611.73 (1) (a) (title) In general. Any 2 or more domestic mutuals may merge or consolidate under the procedures of this section and ss. 181.42 to 181.47 181.1105 and 181.1106, except that papers required by those sections to be filed with the department of financial institutions shall instead be filed with the commissioner.
79,124 Section 124 . 611.73 (1) (b) of the statutes is created to read:
611.73 (1) (b) Plan of merger and board resolution. The board of directors of each mutual shall, by resolution adopted by each such board, approve a plan of merger that includes all of the following:
1. The names of the mutuals proposing to merge and the name of the surviving mutual into which they propose to merge.
2. The terms and conditions of the proposed merger.
3. The respective interests and rights of the members of the merging mutuals in the surviving mutual.
4. Any change in the articles of incorporation of the surviving mutual to be effected by the merger.

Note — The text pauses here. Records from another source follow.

Lemma Forall_map2_both (P Q T : R -> Prop) (f : R -> R -> R) (a b : tensor) :
  Forall Q a -> Forall T b -> (forall x y, Q x -> T y -> P (f x y)) ->
  Forall P (map2 f a b).
Proof.
  intros Ha. revert b.
  induction Ha as [|x a Hx Ha IH]; intros [|y b] Hb Hf; simpl;
    try constructor.
  - inversion Hb; subst. auto.
  - inversion Hb; subst. apply IH; assumption.
Qed.

(** X16.  With AMS-bound on and a complete state, the stored maximum
    after the loop body (completed or raised at the step-size division)
    dominates, element by element, both the maximum it replaces and the
    new second moment. *)
Theorem adabound_ams_max_dominates
        (g : AdaBound.Group) (k : AdaBound.Scalars)
        (st st' : store AdaBound.State) (p p' : Param) (gv0 m v mx : tensor)
        (c : option nat) (e : option exn)
        (Hgrad : p_grad p = Some (mkGrad false gv0))
        (Hst : lookup (p_id p) st
               = Some (AdaBound.mkState c (Some m) (Some v) (Some mx)))
        (Hams : AdaBound.ams_bound g = true)
        (Hup : AdaBound.update g k st p = (st', p', e)) :
  exists m' v' mx',
    lookup (p_id p) st'
    = Some (AdaBound.mkState c (Some m') (Some v') (Some mx')) /\
    forall i x,
      nth_error mx' i = Some x ->
      (exists y, nth_error mx i = Some y /\ y <= x) /\
      (exists z, nth_error v' i = Some z /\ z <= x).
Proof.
  revert Hup. unfold AdaBound.update, getitem. rewrite Hgrad, Hst. simpl.
  unfold AdaBound.init_state.
  assert (Hl : AdaBound.len0 (AdaBound.mkState c (Some m) (Some v) (Some mx))
               = false) by (destruct c; reflexivity).
  rewrite Hl. simpl.
  destruct (AdaBound.decay g (p_data p) gv0) as [pd gv].
  destruct (AdaBound.betas g) as [b1 b2]. rewrite Hams.
  assert (Hdom : forall v' i x,
             nth_error (torch_max mx v') i = Some x ->
             (exists y, nth_error mx i = Some y /\ y <= x) /\
             (exists z, nth_error v' i = Some z /\ z <= x)).
  { intros v' i x Hx. unfold torch_max in Hx.
    apply nth_error_map2 in Hx. destruct Hx as (y & z & Hy & Hz & ->).
    split; eexists; (split; [eassumption|]);
      [apply Rmax_l | apply Rmax_r]. }
  destruct (AdaBound.step_size_scalar g k);
    intros H; inversion H; subst; rewrite lookup_assign_same;
    eexists _, _, _; (split; [reflexivity | apply Hdom]).
Qed.

Lemma adabound_ams_max_dominates_witness :
  exists m' v' mx',
    lookup 0%nat
      (fst (fst (AdaBound.update adabound_ams_group scalars_example
                                 adabound_ams_store dense_param_example)))
    = Some (AdaBound.mkState None (Some m') (Some v') (Some mx')) /\
    forall i x, nth_error mx' i = Some x ->
                (exists y, nth_error [3] i = Some y /\ y <= x) /\
                (exists z, nth_error v' i = Some z /\ z <= x).
Proof.
  destruct (AdaBound.update adabound_ams_group scalars_example
                            adabound_ams_store dense_param_example)
    as [[st' p'] e] eqn:Eu.
  exact (adabound_ams_max_dominates
           adabound_ams_group scalars_example adabound_ams_store st'
           dense_param_example p' [1 / 4] [0] [0] [3] None e
           eq_refl eq_refl eq_refl Eu).
Defined.

Lemma Rabs_le_both (x G : R) : Rabs x <= G -> - G <= x <= G.
Proof. unfold Rabs. destruct (Rcase_abs x); lra. Qed.

Lemma moving_average_bounded (m gv : tensor) (b1 G : R) :
  0 <= b1 <= 1 ->
  Forall (fun x => Rabs x <= G) m -> Forall (fun x => Rabs x <= G) gv ->
  Forall (fun x => Rabs x <= G) (add_ (mul_ m b1) gv (1 - b1)).
Proof.
  intros Hb Hm Hg. rewrite moving_average_eq.
  apply Forall_map2_both with (Q := fun x => Rabs x <= G)
                              (T := fun x => Rabs x <= G); auto.
  intros x y Hx Hy.
  apply Rabs_le. apply Rabs_le_both in Hx. apply Rabs_le_both in Hy.
  split; nra.
Qed.

Lemma step_size_tensor_bounded k ss den m G :
  0 <= AdaBound.lower_bound k <= AdaBound.upper_bound k ->
  Forall (fun x => Rabs x <= G) m ->
  Forall (fun d => Rabs d <= AdaBound.upper_bound k * G)
         (AdaBound.step_size_tensor k ss den m).
Proof.
  intros Hb Hm. unfold AdaBound.step_size_tensor, mul, clamp_.
  apply Forall_map2_both
    with (Q := fun c => AdaBound.lower_bound k <= c <= AdaBound.upper_bound k)
         (T := fun x => Rabs x <= G); auto.
  - apply Forall_forall. intros c Hc. apply in_map_iff in Hc.
    destruct Hc as (y & <- & _). apply clamp1_range. lra.
  - intros c x Hc Hx. rewrite Rabs_mult.
    rewrite (Rabs_right c) by lra.
    pose proof (Rabs_pos x). nra.
Qed.

(** X17.  AdaBound's parameter change is bounded: with [beta1] in
    [0, 1], bounds [0 <= lower_bound <= upper_bound], and first moment and
    weight-decayed gradient bounded by [G] in absolute value, a completed
    loop body moves every element of the (weight-decayed) parameter by at
    most [upper_bound * G], and the new first moment is again bounded by
    [G]. *)
Theorem adabound_update_bounded
        (g : AdaBound.Group) (k : AdaBound.Scalars)
        (st st' : store AdaBound.State) (p p' : Param) (gv0 m v : tensor)
        (s1 : AdaBound.State) (G : R)
        (Hgrad : p_grad p = Some (mkGrad false gv0))
        (Hs1 : s1 = AdaBound.init_state g p
                      (snd (getitem AdaBound.no_state (p_id p) st)))
        (Hm : AdaBound.exp_avg s1 = Some m)
        (Hv : AdaBound.exp_avg_sq s1 = Some v)
        (Hbeta : 0 <= fst (AdaBound.betas g) <= 1)
        (Hbounds : 0 <= AdaBound.lower_bound k <= AdaBound.upper_bound k)
        (HmG : Forall (fun x => Rabs x <= G) m)
        (HgG : Forall (fun x => Rabs x <= G)
                      (snd (AdaBound.decay g (p_data p) gv0)))
        (Hup : AdaBound.update g k st p = (st', p', None)) :
  exists delta s',
    p_data p' = map2 Rminus (fst (AdaBound.decay g (p_data p) gv0)) delta /\
    Forall (fun d => Rabs d <= AdaBound.upper_bound k * G) delta /\
    lookup (p_id p) st' = Some s' /\
    abs_bounded G (AdaBound.exp_avg s').
Proof.
  revert Hup. unfold AdaBound.update. rewrite Hgrad. simpl is_sparse.
  cbv iota.
  destruct (getitem AdaBound.no_state (p_id p) st) as [st0 s0].
  simpl in Hs1. rewrite <- Hs1. simpl g_values.
  destruct (AdaBound.decay g (p_data p) gv0) as [pd gv]. simpl in HgG |- *.
  destruct (AdaBound.betas g) as [b1 b2]. simpl in Hbeta.
  rewrite Hm, Hv. simpl AdaBound.max_exp_avg_sq.
  pose proof (moving_average_bounded m gv b1 G Hbeta HmG HgG) as Hm'.
  assert (Hfin : forall ss den s3,
             AdaBound.exp_avg s3
             = Some (add_ (mul_ m b1) gv (1 - b1)) ->
             (assign (p_id p) s3 st0,
              mkParam (p_id p)
                      (add_ pd (neg_ (AdaBound.step_size_tensor
                                        k ss den
                                        (add_ (mul_ m b1) gv (1 - b1)))) 1)
                      (Some (mkGrad false gv)), @None exn) = (st', p', None) ->
             exists delta s',
               p_data p' = map2 Rminus pd delta /\
               Forall (fun d => Rabs d <= AdaBound.upper_bound k * G) delta /\
               lookup (p_id p) st' = Some s' /\
               abs_bounded G (AdaBound.exp_avg s')).
  { intros ss den s3 He H. inversion H; subst. simpl.
    exists (AdaBound.step_size_tensor k ss den
                                      (add_ (mul_ m b1) gv (1 - b1))), s3.
    split.
    { unfold add_, neg_. rewrite map2_map_r. apply map2_ext. intros; ring. }
    split; [now apply step_size_tensor_bounded|].
    split; [apply lookup_assign_same|].
    rewrite He. exact Hm'. }
  destruct (AdaBound.ams_bound g);
    [destruct (AdaBound.max_exp_avg_sq s1) as [mx|]; [|discriminate]|];
    (destruct (AdaBound.step_size_scalar g k) as [ss|x]; [|discriminate]);
    apply Hfin; reflexivity.
Qed.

5. Other provisions with respect to the proposed merger that are considered necessary and desirable.
79,125 Section 125 . 611.73 (1) (c) of the statutes is created to read:
611.73 (1) (c) Approval of merger. A plan of merger may be adopted only in the following manner:
1. If the articles of incorporation or bylaws of a merging mutual give members the right to vote on the merger, the board of directors of the mutual shall adopt a resolution approving the proposed plan and directing that it be submitted to a vote at a meeting of members, which may be either an annual or a special meeting. Written notice setting forth the proposed plan or summary of the plan shall be given to each member entitled to vote at the meeting within the time and in the manner provided in this chapter for the giving of notice of meetings of members. The proposed plan shall be adopted by at least two-thirds of the votes entitled to be cast by the members present or represented by proxy at the meeting.
2. If the articles of incorporation or bylaws of any merging mutual do not give the members the right to vote on the merger, a plan of merger shall be adopted at a meeting of the board of directors of each mutual by at least a majority of the directors in office.
79,126 Section 126 . 611.73 (1) (d) of the statutes is created to read:
611.73 (1) (d) Abandonment of merger. After approval under par. (c) and prior to the filing of the articles of merger, the merger may be abandoned pursuant to the provisions for abandonment, if any, set forth in the plan of merger.
79,127 Section 127 . 611.73 (2) of the statutes is renumbered 611.73 (2) (a) and amended to read:
611.73 (2) (a) (title) In general . Any 2 or more domestic and foreign mutuals may merge or consolidate under s. 181.48 if the merger is permitted by the laws of the state in which the foreign mutuals are organized. Each domestic mutual shall comply with the provisions of this section with respect to the merger of domestic corporations and each foreign mutual shall comply with the applicable provisions of the laws of the state under which it is organized.
79,128 Section 128 . 611.73 (2) (b) of the statutes is created to read:
611.73 (2) (b) Effect of merger. The effect of a merger under this subsection is the same as in the case of the merger of domestic mutuals, if the surviving mutual is to be governed by the laws of this state. If the surviving mutual is to be governed by the laws of a state other than this state, the effect of the merger is the same as in the case of the merger of domestic mutuals except as provided by the laws of that other state.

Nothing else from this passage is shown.